__How to complete this task__.
Each line of the records that holds "kvClient" should be shown in full.

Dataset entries
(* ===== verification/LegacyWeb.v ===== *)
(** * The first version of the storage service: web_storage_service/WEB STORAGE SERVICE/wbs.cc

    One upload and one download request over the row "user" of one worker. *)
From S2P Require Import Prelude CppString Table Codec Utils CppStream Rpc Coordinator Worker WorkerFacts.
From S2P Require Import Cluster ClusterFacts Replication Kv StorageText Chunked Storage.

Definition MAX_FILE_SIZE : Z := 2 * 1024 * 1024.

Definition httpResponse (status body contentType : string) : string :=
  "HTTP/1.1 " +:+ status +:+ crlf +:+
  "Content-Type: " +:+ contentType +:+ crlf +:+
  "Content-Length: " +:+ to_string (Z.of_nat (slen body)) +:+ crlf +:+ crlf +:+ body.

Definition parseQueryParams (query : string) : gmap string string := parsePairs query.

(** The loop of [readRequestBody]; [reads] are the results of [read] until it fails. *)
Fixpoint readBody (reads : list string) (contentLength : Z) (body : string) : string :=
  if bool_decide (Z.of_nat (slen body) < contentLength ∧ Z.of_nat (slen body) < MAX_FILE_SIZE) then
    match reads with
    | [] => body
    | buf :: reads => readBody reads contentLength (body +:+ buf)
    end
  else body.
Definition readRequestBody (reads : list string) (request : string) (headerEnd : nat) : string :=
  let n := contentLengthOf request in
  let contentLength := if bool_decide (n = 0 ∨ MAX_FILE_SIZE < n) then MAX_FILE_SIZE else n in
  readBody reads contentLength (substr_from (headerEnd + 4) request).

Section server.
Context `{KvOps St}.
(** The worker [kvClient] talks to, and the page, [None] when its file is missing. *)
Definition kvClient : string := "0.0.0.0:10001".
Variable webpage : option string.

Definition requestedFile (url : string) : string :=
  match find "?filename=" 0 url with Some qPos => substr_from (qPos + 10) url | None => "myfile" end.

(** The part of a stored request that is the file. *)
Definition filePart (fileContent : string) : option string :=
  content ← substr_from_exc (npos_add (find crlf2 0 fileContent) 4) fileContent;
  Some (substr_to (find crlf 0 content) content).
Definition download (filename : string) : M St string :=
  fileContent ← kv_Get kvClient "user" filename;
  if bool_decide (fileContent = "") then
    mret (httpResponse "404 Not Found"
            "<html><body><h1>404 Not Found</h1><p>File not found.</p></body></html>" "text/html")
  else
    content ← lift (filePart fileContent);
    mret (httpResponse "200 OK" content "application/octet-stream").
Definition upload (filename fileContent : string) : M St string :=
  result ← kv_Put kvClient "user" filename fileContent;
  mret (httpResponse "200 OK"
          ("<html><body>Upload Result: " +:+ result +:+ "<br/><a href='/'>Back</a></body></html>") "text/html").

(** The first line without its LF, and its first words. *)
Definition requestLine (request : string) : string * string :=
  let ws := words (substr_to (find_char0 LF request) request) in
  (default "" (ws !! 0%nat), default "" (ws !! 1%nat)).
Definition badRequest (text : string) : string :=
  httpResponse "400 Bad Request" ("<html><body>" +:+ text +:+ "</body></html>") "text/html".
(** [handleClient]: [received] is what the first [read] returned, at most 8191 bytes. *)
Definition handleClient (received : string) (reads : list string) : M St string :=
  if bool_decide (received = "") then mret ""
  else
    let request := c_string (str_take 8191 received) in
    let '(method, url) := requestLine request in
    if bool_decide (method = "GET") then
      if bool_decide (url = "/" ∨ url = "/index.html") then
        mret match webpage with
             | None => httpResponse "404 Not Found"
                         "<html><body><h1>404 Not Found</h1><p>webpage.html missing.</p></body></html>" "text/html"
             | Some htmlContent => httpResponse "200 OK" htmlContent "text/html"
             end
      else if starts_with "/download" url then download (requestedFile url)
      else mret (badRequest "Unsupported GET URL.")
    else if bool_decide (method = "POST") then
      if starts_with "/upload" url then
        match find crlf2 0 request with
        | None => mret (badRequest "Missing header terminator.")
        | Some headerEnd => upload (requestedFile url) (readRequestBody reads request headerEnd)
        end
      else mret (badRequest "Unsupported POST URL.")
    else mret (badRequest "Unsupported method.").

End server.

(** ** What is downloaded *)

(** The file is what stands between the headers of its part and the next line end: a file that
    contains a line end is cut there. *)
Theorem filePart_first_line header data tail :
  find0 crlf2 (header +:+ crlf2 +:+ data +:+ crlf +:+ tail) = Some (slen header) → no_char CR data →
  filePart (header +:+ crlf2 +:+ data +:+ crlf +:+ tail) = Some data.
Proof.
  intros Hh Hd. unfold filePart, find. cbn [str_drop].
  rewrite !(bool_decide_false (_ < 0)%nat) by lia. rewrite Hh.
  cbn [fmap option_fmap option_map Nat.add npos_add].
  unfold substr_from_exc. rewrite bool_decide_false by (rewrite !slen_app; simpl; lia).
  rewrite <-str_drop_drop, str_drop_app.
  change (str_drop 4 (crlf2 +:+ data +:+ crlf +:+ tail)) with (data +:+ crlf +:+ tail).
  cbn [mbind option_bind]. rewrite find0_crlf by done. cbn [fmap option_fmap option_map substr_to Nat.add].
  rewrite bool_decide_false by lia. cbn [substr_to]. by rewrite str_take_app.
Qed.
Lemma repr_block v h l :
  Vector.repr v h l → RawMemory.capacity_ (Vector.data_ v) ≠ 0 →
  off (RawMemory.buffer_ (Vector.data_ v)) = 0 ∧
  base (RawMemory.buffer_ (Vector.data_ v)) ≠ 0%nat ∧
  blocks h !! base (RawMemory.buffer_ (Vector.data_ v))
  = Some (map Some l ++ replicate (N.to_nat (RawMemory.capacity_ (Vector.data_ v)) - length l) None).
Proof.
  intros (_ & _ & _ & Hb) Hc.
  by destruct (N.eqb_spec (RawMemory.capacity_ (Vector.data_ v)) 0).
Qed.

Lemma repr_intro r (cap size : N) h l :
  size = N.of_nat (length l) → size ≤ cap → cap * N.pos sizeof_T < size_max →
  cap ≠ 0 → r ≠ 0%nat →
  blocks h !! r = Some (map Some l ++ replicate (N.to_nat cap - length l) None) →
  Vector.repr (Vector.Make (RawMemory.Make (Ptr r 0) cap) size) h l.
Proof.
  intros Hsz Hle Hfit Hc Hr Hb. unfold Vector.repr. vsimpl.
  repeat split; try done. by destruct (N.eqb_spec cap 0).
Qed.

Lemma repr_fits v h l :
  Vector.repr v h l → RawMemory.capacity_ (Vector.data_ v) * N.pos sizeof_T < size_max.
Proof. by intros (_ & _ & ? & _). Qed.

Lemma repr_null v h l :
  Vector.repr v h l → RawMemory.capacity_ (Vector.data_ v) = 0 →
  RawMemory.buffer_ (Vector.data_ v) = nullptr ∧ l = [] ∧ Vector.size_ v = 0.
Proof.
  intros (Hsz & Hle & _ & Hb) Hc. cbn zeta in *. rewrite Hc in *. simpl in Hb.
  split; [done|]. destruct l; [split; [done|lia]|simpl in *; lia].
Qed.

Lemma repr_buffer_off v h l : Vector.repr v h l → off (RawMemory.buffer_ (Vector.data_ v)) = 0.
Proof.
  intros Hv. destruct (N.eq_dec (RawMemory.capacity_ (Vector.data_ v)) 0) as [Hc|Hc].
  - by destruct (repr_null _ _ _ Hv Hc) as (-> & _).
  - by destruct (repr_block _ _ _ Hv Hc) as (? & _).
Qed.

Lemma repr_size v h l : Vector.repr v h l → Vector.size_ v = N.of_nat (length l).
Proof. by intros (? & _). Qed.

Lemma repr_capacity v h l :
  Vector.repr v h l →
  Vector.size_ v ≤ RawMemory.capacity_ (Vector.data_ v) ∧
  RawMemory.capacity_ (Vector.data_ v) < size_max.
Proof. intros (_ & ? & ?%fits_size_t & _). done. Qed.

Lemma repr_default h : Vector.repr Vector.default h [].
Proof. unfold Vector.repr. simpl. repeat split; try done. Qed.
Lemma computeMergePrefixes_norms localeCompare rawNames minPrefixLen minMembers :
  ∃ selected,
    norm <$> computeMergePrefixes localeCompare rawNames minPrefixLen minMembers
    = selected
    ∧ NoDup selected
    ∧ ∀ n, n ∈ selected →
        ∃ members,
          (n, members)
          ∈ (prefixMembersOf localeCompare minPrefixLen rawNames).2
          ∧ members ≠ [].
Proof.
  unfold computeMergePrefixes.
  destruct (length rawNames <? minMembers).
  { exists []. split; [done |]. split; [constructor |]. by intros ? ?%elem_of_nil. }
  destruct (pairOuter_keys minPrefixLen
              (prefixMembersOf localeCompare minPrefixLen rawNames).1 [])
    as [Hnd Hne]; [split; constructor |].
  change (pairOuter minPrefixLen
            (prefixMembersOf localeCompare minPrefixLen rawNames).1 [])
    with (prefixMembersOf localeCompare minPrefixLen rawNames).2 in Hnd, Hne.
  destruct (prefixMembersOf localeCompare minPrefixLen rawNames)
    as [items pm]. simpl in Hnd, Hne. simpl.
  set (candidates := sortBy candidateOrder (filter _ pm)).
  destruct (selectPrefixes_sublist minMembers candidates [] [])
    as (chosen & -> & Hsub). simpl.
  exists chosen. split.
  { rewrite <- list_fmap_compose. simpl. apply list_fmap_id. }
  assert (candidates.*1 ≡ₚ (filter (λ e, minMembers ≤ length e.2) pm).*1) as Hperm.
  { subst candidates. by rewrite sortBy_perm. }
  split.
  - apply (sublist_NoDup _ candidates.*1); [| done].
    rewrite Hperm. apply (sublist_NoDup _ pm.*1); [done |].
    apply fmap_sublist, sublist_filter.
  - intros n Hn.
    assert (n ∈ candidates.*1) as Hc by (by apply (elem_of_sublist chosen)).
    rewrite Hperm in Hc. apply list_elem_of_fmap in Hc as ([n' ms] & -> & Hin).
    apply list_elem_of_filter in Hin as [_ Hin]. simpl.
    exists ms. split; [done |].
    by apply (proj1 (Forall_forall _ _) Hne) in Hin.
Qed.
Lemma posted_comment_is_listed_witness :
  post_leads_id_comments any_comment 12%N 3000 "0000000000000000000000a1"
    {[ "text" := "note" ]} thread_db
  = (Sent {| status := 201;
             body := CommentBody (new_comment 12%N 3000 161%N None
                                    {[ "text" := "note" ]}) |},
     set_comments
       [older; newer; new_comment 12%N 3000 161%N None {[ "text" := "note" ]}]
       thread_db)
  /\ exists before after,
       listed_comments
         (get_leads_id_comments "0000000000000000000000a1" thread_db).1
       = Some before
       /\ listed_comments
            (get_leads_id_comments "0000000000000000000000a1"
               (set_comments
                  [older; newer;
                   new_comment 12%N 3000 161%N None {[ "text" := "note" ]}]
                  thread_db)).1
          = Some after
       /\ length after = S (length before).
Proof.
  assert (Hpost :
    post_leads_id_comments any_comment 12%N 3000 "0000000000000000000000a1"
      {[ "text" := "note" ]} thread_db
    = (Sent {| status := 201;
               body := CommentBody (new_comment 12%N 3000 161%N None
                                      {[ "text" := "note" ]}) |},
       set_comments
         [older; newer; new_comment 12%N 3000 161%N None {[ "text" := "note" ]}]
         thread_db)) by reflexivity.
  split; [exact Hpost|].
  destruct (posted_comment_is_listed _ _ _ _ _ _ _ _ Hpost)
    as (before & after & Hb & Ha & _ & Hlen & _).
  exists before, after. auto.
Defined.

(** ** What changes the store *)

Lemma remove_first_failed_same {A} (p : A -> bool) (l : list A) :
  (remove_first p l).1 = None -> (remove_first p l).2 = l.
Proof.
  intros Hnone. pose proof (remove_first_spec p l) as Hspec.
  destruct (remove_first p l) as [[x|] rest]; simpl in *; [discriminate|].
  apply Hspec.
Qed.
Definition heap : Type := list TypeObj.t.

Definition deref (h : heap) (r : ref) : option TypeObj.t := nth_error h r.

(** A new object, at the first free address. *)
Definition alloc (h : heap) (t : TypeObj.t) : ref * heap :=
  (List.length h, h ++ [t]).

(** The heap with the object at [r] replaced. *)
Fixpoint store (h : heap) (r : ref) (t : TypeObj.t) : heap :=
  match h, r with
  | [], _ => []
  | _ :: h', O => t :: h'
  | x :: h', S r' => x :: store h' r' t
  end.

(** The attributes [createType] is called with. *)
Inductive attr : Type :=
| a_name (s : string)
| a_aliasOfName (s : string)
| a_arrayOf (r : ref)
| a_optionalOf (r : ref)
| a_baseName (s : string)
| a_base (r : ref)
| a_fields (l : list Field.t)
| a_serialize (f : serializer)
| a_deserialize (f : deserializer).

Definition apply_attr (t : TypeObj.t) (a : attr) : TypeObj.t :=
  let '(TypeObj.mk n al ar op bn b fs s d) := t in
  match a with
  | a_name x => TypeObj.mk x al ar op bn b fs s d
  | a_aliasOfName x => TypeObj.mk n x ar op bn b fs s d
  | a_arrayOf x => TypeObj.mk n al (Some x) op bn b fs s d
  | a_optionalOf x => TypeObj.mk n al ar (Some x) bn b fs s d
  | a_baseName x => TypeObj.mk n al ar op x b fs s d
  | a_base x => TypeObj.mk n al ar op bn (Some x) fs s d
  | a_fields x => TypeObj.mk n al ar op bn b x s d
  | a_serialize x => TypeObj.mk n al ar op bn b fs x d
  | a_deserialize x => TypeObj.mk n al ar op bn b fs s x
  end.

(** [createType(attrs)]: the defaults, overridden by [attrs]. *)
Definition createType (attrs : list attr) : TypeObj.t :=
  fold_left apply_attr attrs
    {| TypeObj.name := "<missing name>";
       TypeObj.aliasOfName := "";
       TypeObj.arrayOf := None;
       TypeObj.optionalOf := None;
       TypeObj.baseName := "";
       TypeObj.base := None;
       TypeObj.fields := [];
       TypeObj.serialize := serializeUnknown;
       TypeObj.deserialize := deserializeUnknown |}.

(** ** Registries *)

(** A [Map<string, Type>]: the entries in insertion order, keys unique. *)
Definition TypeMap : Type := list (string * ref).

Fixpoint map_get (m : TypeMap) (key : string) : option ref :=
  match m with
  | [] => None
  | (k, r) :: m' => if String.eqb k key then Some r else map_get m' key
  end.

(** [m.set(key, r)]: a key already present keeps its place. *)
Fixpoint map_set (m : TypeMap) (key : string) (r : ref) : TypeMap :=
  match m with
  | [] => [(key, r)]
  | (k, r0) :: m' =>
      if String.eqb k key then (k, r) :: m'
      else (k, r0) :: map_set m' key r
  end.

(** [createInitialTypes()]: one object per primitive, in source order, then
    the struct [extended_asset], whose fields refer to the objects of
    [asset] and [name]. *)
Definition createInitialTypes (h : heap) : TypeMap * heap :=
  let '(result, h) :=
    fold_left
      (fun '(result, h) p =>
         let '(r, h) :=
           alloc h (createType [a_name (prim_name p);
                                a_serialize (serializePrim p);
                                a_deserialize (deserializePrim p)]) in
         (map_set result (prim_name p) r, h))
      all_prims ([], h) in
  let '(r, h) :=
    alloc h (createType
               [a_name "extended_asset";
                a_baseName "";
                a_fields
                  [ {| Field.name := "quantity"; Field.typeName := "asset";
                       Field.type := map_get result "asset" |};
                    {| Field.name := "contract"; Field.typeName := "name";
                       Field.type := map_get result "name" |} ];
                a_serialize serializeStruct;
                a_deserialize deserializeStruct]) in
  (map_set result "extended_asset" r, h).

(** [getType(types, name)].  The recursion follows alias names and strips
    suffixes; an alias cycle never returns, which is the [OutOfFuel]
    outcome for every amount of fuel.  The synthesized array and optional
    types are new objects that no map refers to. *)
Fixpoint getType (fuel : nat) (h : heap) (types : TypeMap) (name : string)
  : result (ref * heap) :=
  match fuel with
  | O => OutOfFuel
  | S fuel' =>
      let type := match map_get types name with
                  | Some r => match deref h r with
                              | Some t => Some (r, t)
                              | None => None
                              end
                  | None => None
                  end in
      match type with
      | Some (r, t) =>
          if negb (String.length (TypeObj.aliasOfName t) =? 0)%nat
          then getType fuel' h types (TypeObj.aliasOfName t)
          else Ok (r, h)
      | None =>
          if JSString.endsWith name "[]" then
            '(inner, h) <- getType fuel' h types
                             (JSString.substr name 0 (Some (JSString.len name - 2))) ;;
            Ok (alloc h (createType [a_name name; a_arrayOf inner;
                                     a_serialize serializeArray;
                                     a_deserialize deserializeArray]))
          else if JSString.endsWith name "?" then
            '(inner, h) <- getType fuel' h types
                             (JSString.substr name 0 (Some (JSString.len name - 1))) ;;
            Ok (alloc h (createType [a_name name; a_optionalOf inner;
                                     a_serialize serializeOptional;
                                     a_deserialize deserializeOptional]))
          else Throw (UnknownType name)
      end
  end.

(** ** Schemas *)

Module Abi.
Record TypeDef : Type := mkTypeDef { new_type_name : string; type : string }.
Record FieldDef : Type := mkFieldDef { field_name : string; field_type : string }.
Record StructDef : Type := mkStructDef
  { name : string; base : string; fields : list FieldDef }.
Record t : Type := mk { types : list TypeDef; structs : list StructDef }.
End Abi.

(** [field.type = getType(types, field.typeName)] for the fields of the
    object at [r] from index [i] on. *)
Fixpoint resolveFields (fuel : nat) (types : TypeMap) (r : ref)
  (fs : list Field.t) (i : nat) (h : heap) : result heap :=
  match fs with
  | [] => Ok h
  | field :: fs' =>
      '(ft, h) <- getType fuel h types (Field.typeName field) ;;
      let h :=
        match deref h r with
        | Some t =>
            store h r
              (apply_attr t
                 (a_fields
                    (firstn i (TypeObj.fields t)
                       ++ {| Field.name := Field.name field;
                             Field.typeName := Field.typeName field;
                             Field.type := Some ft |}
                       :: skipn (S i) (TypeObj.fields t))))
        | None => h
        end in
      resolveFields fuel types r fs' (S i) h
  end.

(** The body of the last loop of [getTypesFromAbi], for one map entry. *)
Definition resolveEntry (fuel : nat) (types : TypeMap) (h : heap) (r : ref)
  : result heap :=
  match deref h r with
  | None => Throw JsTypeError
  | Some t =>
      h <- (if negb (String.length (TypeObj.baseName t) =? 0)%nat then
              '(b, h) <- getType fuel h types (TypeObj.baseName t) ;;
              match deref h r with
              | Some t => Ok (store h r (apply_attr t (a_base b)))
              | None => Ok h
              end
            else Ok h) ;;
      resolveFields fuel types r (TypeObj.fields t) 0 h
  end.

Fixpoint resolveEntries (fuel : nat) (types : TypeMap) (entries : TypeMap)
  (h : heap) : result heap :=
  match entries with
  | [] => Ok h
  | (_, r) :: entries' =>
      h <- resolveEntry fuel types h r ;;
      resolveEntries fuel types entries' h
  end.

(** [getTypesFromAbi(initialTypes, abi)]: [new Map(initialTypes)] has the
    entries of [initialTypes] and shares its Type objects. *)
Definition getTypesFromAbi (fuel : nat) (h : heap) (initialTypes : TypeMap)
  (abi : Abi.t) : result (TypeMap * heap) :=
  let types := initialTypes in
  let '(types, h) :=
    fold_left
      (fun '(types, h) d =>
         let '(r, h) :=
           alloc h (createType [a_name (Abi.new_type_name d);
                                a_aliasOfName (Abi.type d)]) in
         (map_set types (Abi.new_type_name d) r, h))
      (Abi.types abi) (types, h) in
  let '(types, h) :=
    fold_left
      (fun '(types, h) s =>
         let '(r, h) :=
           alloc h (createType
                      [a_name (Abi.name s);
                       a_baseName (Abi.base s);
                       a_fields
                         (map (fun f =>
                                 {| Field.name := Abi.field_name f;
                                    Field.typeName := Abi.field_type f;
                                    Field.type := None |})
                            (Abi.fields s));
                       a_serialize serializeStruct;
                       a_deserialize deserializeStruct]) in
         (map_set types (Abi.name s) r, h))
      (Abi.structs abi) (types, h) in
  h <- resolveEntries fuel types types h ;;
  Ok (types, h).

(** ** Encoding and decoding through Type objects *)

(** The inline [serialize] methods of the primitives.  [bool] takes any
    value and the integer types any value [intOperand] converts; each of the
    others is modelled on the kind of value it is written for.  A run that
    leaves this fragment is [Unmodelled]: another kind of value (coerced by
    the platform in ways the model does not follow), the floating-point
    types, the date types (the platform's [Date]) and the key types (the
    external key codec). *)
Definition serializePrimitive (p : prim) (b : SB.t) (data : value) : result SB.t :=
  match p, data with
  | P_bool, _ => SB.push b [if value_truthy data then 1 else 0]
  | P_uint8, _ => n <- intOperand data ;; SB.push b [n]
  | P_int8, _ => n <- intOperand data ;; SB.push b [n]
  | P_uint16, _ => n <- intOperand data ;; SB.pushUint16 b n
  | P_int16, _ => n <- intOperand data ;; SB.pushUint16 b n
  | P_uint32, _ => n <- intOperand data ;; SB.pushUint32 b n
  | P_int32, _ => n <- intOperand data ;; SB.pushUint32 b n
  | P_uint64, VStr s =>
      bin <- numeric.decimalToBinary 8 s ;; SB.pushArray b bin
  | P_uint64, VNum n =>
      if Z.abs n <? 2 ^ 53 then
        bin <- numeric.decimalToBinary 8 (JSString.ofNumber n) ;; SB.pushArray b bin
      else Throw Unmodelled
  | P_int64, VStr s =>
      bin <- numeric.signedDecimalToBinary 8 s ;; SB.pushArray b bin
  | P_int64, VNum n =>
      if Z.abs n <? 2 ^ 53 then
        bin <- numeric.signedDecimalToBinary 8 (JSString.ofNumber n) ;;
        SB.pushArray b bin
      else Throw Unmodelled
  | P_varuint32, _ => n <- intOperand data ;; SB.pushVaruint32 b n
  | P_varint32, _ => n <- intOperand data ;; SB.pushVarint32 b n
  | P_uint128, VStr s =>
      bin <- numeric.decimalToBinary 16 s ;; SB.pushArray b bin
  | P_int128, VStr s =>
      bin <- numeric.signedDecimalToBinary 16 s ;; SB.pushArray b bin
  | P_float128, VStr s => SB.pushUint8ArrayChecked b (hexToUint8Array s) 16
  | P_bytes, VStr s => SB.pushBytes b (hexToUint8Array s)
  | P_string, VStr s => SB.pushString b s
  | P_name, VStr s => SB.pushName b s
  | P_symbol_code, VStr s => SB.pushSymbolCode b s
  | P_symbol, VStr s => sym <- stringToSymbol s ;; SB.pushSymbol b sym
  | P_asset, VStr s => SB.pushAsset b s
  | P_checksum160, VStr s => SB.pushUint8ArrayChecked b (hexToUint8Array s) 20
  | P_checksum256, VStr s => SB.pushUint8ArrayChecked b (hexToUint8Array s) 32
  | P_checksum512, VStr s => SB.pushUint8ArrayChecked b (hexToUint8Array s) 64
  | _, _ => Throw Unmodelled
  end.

__Response box__.
(** The worker [kvClient] talks to, and the page, [None] when its file is missing. *)
Definition kvClient : string := "0.0.0.0:10001".
  fileContent ← kv_Get kvClient "user" filename;
  result ← kv_Put kvClient "user" filename fileContent;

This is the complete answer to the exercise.